WHAT IS EXPECTED: Output exactly the lines between the line that contains "Raise (e : exc)." and the last line of the material, counting both.

---- GIVEN RECORDS

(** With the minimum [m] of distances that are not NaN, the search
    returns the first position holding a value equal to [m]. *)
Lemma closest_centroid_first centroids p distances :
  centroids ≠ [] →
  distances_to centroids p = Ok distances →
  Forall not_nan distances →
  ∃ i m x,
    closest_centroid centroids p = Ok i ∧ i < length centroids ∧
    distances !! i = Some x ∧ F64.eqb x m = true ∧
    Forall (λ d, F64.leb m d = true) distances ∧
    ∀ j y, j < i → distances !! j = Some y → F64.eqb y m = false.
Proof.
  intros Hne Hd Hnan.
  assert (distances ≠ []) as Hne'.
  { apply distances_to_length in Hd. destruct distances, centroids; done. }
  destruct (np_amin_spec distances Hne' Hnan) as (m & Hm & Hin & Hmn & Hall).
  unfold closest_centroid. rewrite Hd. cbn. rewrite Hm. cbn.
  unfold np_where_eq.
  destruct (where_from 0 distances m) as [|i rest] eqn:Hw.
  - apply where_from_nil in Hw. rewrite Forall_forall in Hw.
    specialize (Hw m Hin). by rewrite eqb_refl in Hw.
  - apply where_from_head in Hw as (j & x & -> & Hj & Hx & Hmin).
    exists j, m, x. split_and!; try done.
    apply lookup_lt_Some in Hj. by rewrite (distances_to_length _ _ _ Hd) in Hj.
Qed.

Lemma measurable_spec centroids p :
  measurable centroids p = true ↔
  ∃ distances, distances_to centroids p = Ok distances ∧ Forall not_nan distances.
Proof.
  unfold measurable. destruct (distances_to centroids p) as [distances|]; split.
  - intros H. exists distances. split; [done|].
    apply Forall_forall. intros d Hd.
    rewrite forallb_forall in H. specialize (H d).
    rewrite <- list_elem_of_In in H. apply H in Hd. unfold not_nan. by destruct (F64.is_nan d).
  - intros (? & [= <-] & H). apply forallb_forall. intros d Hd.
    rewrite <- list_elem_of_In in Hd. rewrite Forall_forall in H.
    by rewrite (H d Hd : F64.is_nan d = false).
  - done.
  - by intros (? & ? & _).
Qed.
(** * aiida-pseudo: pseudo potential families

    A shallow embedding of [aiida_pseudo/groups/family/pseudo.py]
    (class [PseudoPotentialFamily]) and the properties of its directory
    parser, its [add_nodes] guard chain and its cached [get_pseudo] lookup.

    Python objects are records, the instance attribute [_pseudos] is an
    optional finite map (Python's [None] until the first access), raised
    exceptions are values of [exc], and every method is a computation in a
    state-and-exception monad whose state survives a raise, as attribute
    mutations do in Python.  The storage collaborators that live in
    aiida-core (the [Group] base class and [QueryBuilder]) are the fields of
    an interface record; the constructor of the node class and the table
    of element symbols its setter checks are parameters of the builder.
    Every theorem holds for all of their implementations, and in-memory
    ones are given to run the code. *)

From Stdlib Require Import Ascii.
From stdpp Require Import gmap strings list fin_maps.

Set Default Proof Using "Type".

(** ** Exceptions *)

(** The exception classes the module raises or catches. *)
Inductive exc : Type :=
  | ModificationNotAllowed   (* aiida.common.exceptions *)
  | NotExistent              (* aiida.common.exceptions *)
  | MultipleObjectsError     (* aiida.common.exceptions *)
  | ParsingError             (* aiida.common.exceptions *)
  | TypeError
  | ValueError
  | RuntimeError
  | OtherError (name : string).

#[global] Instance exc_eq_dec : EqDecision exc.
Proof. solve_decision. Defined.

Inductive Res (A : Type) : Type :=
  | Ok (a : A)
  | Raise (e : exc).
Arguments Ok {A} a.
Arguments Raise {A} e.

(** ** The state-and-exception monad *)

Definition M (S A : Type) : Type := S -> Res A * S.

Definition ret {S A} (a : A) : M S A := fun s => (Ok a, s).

--------

ANSWER SECTION:
  | Raise (e : exc).
Arguments Ok {A} a.
Arguments Raise {A} e.

(** ** The state-and-exception monad *)

Definition M (S A : Type) : Type := S -> Res A * S.

Definition ret {S A} (a : A) : M S A := fun s => (Ok a, s).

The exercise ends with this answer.